Koleksi ini dilansir agar wanita di non-muslim yang tidak menggunakan hijab juga bisa memakai ragam busana yang diproduksi. “Saya rasa ini momen tempat untuk menunjukkan pada publik tentang sisi lain dari wanita muslim,” kata Hana. Koleksi ini pertama dilansir di Asia Tenggara, tetapi produk tersebut disebarkan ke 15 negara di Amerika dan Eropa.

New York Times pernah menulis tentang jumlah kaum muslim yang mayoritas berusia di bawah 30 yang terekspos di dunia digital. Shelina Janmohamed, Vice President of Ogilvy Noor berkata bahwa konsumsi telah menjadi identitas mereka. 

Saat mereka membeli produk yang bisa mendukung praktik dan menegaskan keyakinannya, mereka percaya hal itu bisa membuat mereka jadi muslim yang lebih baik.

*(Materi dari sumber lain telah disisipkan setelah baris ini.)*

Lemma buildResponse_well_formed (cfg : Config) (l0 l1 l2 l3 : byte)
    (data : bytes) (addr : address) (msg : ResponseMessage) :
  buildResponse cfg [l0; l1; l2; l3] data addr = Ok msg ->
  Forall well_formed_attribute (attributes msg).
Proof.
  intros Hb.
  destruct (buildResponse_inv _ _ _ _ _ Hb)
    as (sp & mip & mport & mf & sip & sport & sf & cip & cport & cf
        & Hsp & Hm & Hs & Hc & ->).
  destruct (IPv4Address_packed_sound _ _ Hsp) as (a & b & c & d & _ & ->).
  destruct (resolve_present _ _ [a; b; c; d] _ _ _ _ eq_refl Hm) as (m4 & mp & -> & -> & Hm4).
  destruct (resolve_present _ _ [l0; l1; l2; l3] _ _ _ _ eq_refl Hs) as (s4 & sp' & -> & -> & Hs4).
  cbn [attributes].
  apply Forall_cons; [exact Hm4|]. apply Forall_cons; [exact Hs4|].
  apply Forall_app. split.
  - destruct cf; [|constructor].
    destruct (resolve_shape _ _ _ _ _ _ _ Hc) as (_ & Hne & _ & Hpos & Hflag).
    destruct (proj1 Hflag eq_refl) as [Hip Hport].
    destruct (Hne Hip) as (c0 & c1 & c2 & c3 & _ & ->).
    rewrite (Hpos Hport). constructor; [reflexivity | constructor].
  - constructor; [|constructor]. simpl. eexists. reflexivity.
Qed.

Lemma well_formed_exn (a : Attribute) (e : exn) :
  well_formed_attribute a ->
  Attribute_getBinary a = Raise e -> e = OverflowError.
Proof.
  intros Hw. unfold Attribute_getBinary.
  destruct (getAttributeValue a) as [v|e0] eqn:Ev; simpl.
  - destruct (UInt16ToBytes (attributeType_of a)) as [t|e1] eqn:Et; simpl;
      [|intros H; injection H as <-; exact (to_bytes_exn _ _ _ Et)].
    destruct (UInt16ToBytes (len v)) as [l|e1] eqn:El; simpl;
      [discriminate|].
    intros H; injection H as <-. exact (to_bytes_exn _ _ _ El).
  - intros H; injection H as <-.
    destruct a as [t [ip|] [p|]|t text]; simpl in Hw; try contradiction.
    + simpl in Ev. destruct (UInt16ToBytes p) as [pb|e1] eqn:Ep; simpl in Ev;
        [discriminate|].
      injection Ev as <-. exact (to_bytes_exn _ _ _ Ep).
    + destruct Hw as [b Hb]. simpl in Ev. rewrite Hb in Ev. discriminate.
Qed.
Definition archive (X : Type) (c : call X) (created : nat) : completion X * nat :=
  match c in call X return completion X * nat with
  | Core r => Demo.tracker r created
  | GetIssue _ => (Normal issue8, created)
  | GetProjectRecord _ => (Normal project, created)
  | PostComment _ _ => (Normal tt, created)
  end.

(** A tracker that rejects every request. *)
Definition offline (X : Type) (r : request X) (w : unit) : completion X * unit :=
  (Abrupt (RequestFailed (js "Network Error")), w).

(** A tracker whose project has no creation metadata. *)
Definition bare (X : Type) (r : request X) (w : unit) : completion X * unit :=
  match r in request X return completion X * unit with
  | GetProject _ => (Normal tt, w)
  | GetCreateMeta _ => (Normal [], w)
  | PostIssue _ => (Normal (js "PROJ-1"), w)
  | PutIssue _ _ => (Normal tt, w)
  | GetTransitions _ => (Abrupt (RequestFailed (js "Network Error")), w)
  | PostTransition _ _ => (Normal tt, w)
  | GetSearch _ _ => (Normal [], w)
  end.

(** The SDK's message and the text of foreign errors, for running the
    dispatcher. *)
Definition mcpErrorMessage (c : errorCode) (text : jsstring) : jsstring :=
  js "MCP error " ++
  match c with
  | MethodNotFound => js "-32601"
  | InternalError => js "-32603"
  end ++ js ": " ++ text.

Definition foreignErrorText (e : exn) : jsstring :=
  match e with
  | Error message | RequestFailed message => message
  | TypeError => js "TypeError"
  | URIError => js "URI malformed"
  end.

(** Arguments objects, read the way each handler does. *)
Definition storyArgs : CreateArgs.t :=
  {| CreateArgs.project := js "PROJ";
     CreateArgs.summary := js "Write docs";
     CreateArgs.description := None;
     CreateArgs.issueType := Some (js "Story");
     CreateArgs.priority := Some (js "medium");
     CreateArgs.assignee := None;
     CreateArgs.labels := VString (js "docs") |}.

Definition argsFor (t : tool) : argsOf t :=
  match t as t0 return argsOf t0 with
  | JiraSearch => {| SearchArgs.jql := js "project = PROJ"; SearchArgs.maxResults := None |}
  | JiraGetIssue => {| IssueArgs.issueKey := js "PROJ-7" |}
  | JiraCreateIssue => storyArgs
  | JiraUpdateIssue => Demo.keyOnlyArgs
  | JiraTransitionIssue =>
      {| TransitionArgs.issueKey := js "PROJ-7"; TransitionArgs.status := js "done" |}
  | JiraAddComment =>
      {| CommentArgs.issueKey := js "PROJ-7"; CommentArgs.comment := js "Started" |}
  | JiraGetProjectInfo => {| ProjectArgs.projectKey := js "PROJ" |}
  | JiraGetProjectIssues =>
      {| ProjectIssuesArgs.projectKey := js "PROJ";
         ProjectIssuesArgs.maxResults := None;
         ProjectIssuesArgs.status := None |}
  | JiraGetTransitions => {| IssueArgs.issueKey := js "PROJ-7" |}
  end.

(** An update whose texts are all empty strings. *)
Definition blankArgs : UpdateArgs.t :=
  {| UpdateArgs.issueKey := js "PROJ-7";
     UpdateArgs.summary := Some [];
     UpdateArgs.description := Some [];
     UpdateArgs.assignee := None;
     UpdateArgs.priority := Some [];
     UpdateArgs.labels := VString (js "urgent") |}.

Definition statusArgs : Legacy.UpdateArgs.t :=
  {| Legacy.UpdateArgs.issueKey := js "PROJ-7";
     Legacy.UpdateArgs.summary := Some (js "New title");
     Legacy.UpdateArgs.description := None;
     Legacy.UpdateArgs.status := Some (js "done");
     Legacy.UpdateArgs.assignee := None |}.

End Sample.

(* ------------------------------------------------------------------ *)
(** ** Strings: equality and trimming *)

Lemma eqb_eq (a b : jsstring) : eqb a b = true <-> a = b.
Proof.
  revert b. induction a as [|x a IH]; intros [|y b]; simpl; split;
    try congruence; try discriminate.
  - intros H. apply andb_true_iff in H as [Hx Hab].
    apply N.eqb_eq in Hx. apply IH in Hab. congruence.
  - intros H. injection H as -> ->. rewrite N.eqb_refl. simpl. now apply IH.
Qed.

Lemma eqb_refl (a : jsstring) : eqb a a = true.
Proof. now apply eqb_eq. Qed.

Lemma eqb_neq (a b : jsstring) : eqb a b = false <-> a <> b.
Proof.
  split.
  - intros H E. apply eqb_eq in E. congruence.
  - intros H. destruct (eqb a b) eqn:E; [apply eqb_eq in E; contradiction | reflexivity].
Qed.



Lemma trimEnd_line_feed (s : jsstring) : trimEnd (s ++ nl) = trimEnd s.
Proof. unfold trimEnd, nl. rewrite rev_app_distr. reflexivity. Qed.


(* ------------------------------------------------------------------ *)
(** ** Objects *)

Lemma lookup_assign_same k v props : lookup k (assign k v props) = Some v.
Proof.
  induction props as [|[k' v'] rest IH]; simpl.
  - now rewrite eqb_refl.
  - destruct (eqb k k') eqn:E; simpl; rewrite ?eqb_refl, ?E; auto.
Qed.

Lemma lookup_assign_other k k' v props :
  eqb k k' = false -> lookup k (assign k' v props) = lookup k props.
Proof.
  intros Hk. induction props as [|[k'' v''] rest IH]; simpl.
  - now rewrite Hk.
  - destruct (eqb k' k'') eqn:E; simpl.
    + apply eqb_eq in E. subst k''. now rewrite Hk.
    + destruct (eqb k k''); auto.
Qed.

Lemma keys_assign_in k k' v props :
  In k (keys (assign k' v props)) -> k = k' \/ In k (keys props).
Proof.
  unfold keys. induction props as [|[k'' v''] rest IH]; simpl.
  - intuition auto.
  - destruct (eqb k' k'') eqn:E; simpl.
    + apply eqb_eq in E. subst k''. intuition auto.
    + intros [H|H]; [tauto|]. apply IH in H. tauto.
Qed.

(* ------------------------------------------------------------------ *)
(** ** The rich-text codec: round trip and totality *)

Import Shape.

Lemma extract_adfDocument (text : jsstring) :
  extractDescription (adfDocument text) =
    match trim (text ++ nl) with
    | [] => Normal noDescription
    | trimmed => Normal trimmed
    end.
Proof. reflexivity. Qed.

Ltac lookup_fields :=
  repeat first
    [ rewrite lookup_assign_same
    | rewrite lookup_assign_other by reflexivity ].

(** The [description] that [createIssue] places in its payload is the
    document built around a non-empty text, and nothing for the empty
    text. *)
Lemma createFields_description toLowerCase project summary description priority
    assignee labels issueTypeObj :
  lookup (js "description")
    (createFields toLowerCase project summary description priority assignee
       labels issueTypeObj) =
  match description with
  | [] => None
  | _ => Some (adfDocument description)
  end.
Proof.
  unfold createFields.
  destruct (truthy (optString assignee)), (truthy labels && isArray labels),
    (fieldsPriority issueTypeObj) as [pf|];
    try destruct (truthy (VString priority));
    try destruct (find _ _);
    destruct description; simpl truthy; cbv iota; lookup_fields; reflexivity.
Qed.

Peluang pasar yang ditimbulkan oleh wanita muslim turut dilirik oleh rumah mode premium seperti Dolce & Gabbana, DKNY, dan Tommy Hilfiger.  

Di dalam negeri, modest wear tidak lagi hanya didominasi oleh desainer Dian Pelangi, Ria Miranda, atau label Jenahara. Selebritas yang kini menjadi selebgram dengan pengikut jutaan massa, Zaskia Sungkar dan Zaskia Adya Mecca juga terus melansir koleksi anyar bagi bisnis busananya yang menyasar kaum milenial.